Bad Luck uses stencils and spray paint to create striking images of unhoused people pleading for empathy, a bride calmly watching her bouquet burn and distressed children reacting to unseen horrors. The boy at 16th and Spruce streets was one of those kids, his frightened facial expression offering a commentary on school shootings in America.

"It was just a way to bring attention and to remind people about the ever-growing violence in our school systems," Bad Luck explained. "How to a degree it's almost normalized in my opinion."

Scrubbed graffitiKristin Hunt/PhillyVoice

Bad Luck's piece at 16th and Spruce streets was scrubbed by Monday afternoon.

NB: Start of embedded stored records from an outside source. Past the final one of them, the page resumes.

(** Erasing frees the clusters of the chain and goes on with the end mark. *)
Lemma erase_loop32_spec s c l e :
  fat32_wf s -> disk_chain32 s c l -> last l = Some e -> (0x0FFFFFF ∉ l) ->
  exists s', (forall fuel, erase_loop32 (length l + fuel) c s = erase_loop32 fuel (fat32_at s e) s') /\
    fat32_wf s' /\ vheader s' = vheader s /\
    forall x, 0 <= x < entries32 s -> fat32_at s' x = if decide (x ∈ l) then 0 else fat32_at s x.
Proof.
  revert s c. induction l as [|x l IH]; intros s c Hw Hch He Hmk; [done|].
  apply not_elem_of_cons in Hmk as [Hmk1 Hmk].
  destruct (chain_step32 s c x l Hw Hch) as (s1 & Hg & Hs & -> & Hl).
  pose proof (chain_nodup _ _ _ _ Hch) as Hnd. apply NoDup_cons in Hnd as [Hcl _].
  pose proof (disk_chain32_range _ _ _ c Hch ltac:(by left)) as Hc.
  pose proof (same32_entries _ _ Hs) as Hen.
  destruct (write_fat_entry32_spec s1 c 0) as (s2 & Hw2 & Hew); [apply Hs|lia|lia|].
  assert (Hfat2 : forall x, 0 <= x < entries32 s -> x <> c -> fat32_at s2 x = fat32_at s x).
  { intros x Hx Hne. rewrite (ev_other _ _ _ _ Hew) by lia. by apply (same32_fat s s1). }
  assert (Hhd : vheader s2 = vheader s) by (rewrite (ev_header _ _ _ _ Hew); apply Hs).
  assert (Hstep : forall fuel, erase_loop32 (S fuel) c s =
            (if fat32_at s c =? 0x0FFFFFF then mret tt else erase_loop32 fuel (fat32_at s c)) s2).
  { intros fuel. cbn [erase_loop32]. step Hg. step Hw2. by destruct (_ =? _). }
  destruct l as [|y l].
  - injection He as ->. exists s2. split_and!; [|apply Hew|done|].
    + intros fuel. cbn [length Nat.add]. rewrite Hstep. by rewrite (proj2 (Z.eqb_neq _ _)) by lia.
    + intros z Hz. destruct (decide (z ∈ [e])) as [->%list_elem_of_singleton|Hn]; [apply Hew|].
      apply Hfat2; [done|]. intros ->. apply Hn. by left.
  - destruct Hl as [Hlt Hch1]. assert (Hy : fat32_at s c = y) by (by destruct Hch1).
    assert (Hch2 : disk_chain32 s2 (fat32_at s c) (y :: l)).
    { apply (chain32_transport s1); [unfold entries32; by rewrite (ev_header _ _ _ _ Hew)| |done].
      intros z Hz Hzl. apply Hew; [done|]. by intros ->. }
    rewrite last_cons_cons in He.
    assert (Hel : e ∈ y :: l) by (by apply last_Some_elem_of).
    pose proof (disk_chain32_range _ _ _ e Hch ltac:(by right)).
    destruct (IH s2 (fat32_at s c)) as (s3 & Hr & Hw3 & Hh3 & Hf3); [apply Hew|try done..|].
    exists s3. split_and!; [|done|congruence|].
    + intros fuel. rewrite <- (Hfat2 e) by (lia || by intros ->). rewrite <- (Hr fuel).
      change (length (c :: y :: l) + fuel)%nat with (S (length (y :: l) + fuel)). rewrite Hstep.
      rewrite Hy, (proj2 (Z.eqb_neq y _)); [done|]. intros ->. apply Hmk. by left.
    + intros z Hz. rewrite Hf3 by (unfold entries32 in *; by rewrite Hhd).
      destruct (decide (z = c)) as [->|Hne].
      * rewrite decide_False, decide_True by (done || by left). apply Hew.
      * rewrite Hfat2 by done. destruct (decide (z ∈ y :: l)) as [Hz1|Hz1];
          [by rewrite decide_True by (by right)|by rewrite decide_False by (by rewrite not_elem_of_cons)].
Qed.

(** ** File contents *)

(** Where a cluster's bytes are, and the bytes of a chain. *)
Definition data_pos32 s (x : Z) : Z :=
  (h_reserved_sectors (vheader s) + h_fat_copies (vheader s) * h_sectors_per_fat (vheader s) +
   (x - 2) * h_sectors_per_cluster (vheader s)) * 512.
Definition cluster_size32 s : nat := Z.to_nat (h_sectors_per_cluster (vheader s) * 512).
Definition file_data32 s (l : list Z) : list Z := clusters_data (vdev s) (data_pos32 s) (cluster_size32 s) l.

Definition data_fits32 s (x : Z) : Prop :=
  0 <= data_pos32 s x /\ data_pos32 s x + Z.of_nat (cluster_size32 s) < disk_size (D := D).

Lemma cluster_size32_range s :
  fat32_wf s -> cluster_bytes32 s = Z.of_nat (cluster_size32 s) /\ 512 <= Z.of_nat (cluster_size32 s) <= 65536.
Proof.
  intros Hw. unfold cluster_bytes32, cluster_size32. rewrite (vw_sector _ Hw). pose proof (vw_spc _ Hw). lia.
Qed.

Lemma cluster_loop32_spec n s c l x :
  fat32_wf s -> disk_chain32 s c l -> l !! n = Some x ->
  exists s', cluster_for_offset_loop32 n c s = Ret (x, s') /\ same32 s s'.
Proof.
  revert s c l. induction n as [|n IH]; intros s c l Hw Hch Hx; (destruct l as [|y l]; [done|]).
  - cbn in Hx. injection Hx as <-. destruct Hch as [-> _]. exists s. split; [done|by apply same32_refl].
  - destruct (chain_step32 s c y l Hw Hch) as (s1 & Hg & Hs & -> & Hl).
    destruct l as [|z l]; [done|]. destruct Hl as [_ Hch1]. cbn [cluster_for_offset_loop32].
    pose proof (disk_chain32_range _ _ _ c Hch ltac:(by left)) as Hc.
    pose proof (disk_chain32_range _ _ _ z Hch ltac:(by right; left)) as Hz.
    pose proof (vw_spf _ Hw). rewrite u32_id by (unfold entries32 in *; lia). step Hg.
    assert (fat32_at s c = z) as Hfz by (by destruct Hch1). rewrite Hfz in *. unfold entries32 in Hz.
    rewrite (proj2 (Z.leb_gt _ _)) by lia. rewrite !(proj2 (Z.eqb_neq z _)) by lia. cbn [orb].
    rewrite s32_id by lia.
    destruct (IH s1 z (z :: l)) as (s2 & Hr & Hs2); [apply Hs|done|done|].
    exists s2. split; [done|]. by eapply same32_trans.
Qed.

The artist said his piece was not in response to any specific event, but all mass shootings in U.S. schools. As Bad Luck noted, there already have been at least 18 school shootings in the country in 2024, and 14 of those were at K-12 campuses. Though no mass shootings have occurred on Philadelphia school grounds this year, eight Northeast High students were shot while waiting at a bus stop in Burholme in March.

"(It's) hard to keep up," he said. "I felt I had to try anything to get people curious about the subject."

Bad Luck is often compared to — or confused with — the international graffiti artist Banksy, whose work has appeared in London, New Orleans and the West Bank of Palestine. Bad Luck previously told the Inquirer that he bristles at the comparison, lamenting "if you try to do stencil work, then somehow you're automatically biting off of Banksy."

As seen in videos posted to Bad Luck's social media, the artist typically tapes a cut posterboard to his chosen spot along the side of a building and then spray paints the stencil, filling in shadows and shading where necessary. Though he usually creates black-and-white images, he occasionally incorporates colored paints, often to emphasize a flame, flower or streak of lipstick. 

By the looks of his Instagram account, where Bad Luck catalogs his nighttime excursions into the city, he's had a prolific April. His other recent works include a young ballerina, a couple in matching sneakers and winter hats, and a piece at Third Street and Elbow Lane in Old City that depicts a man in sweats sitting on a bench, a bird at his feet.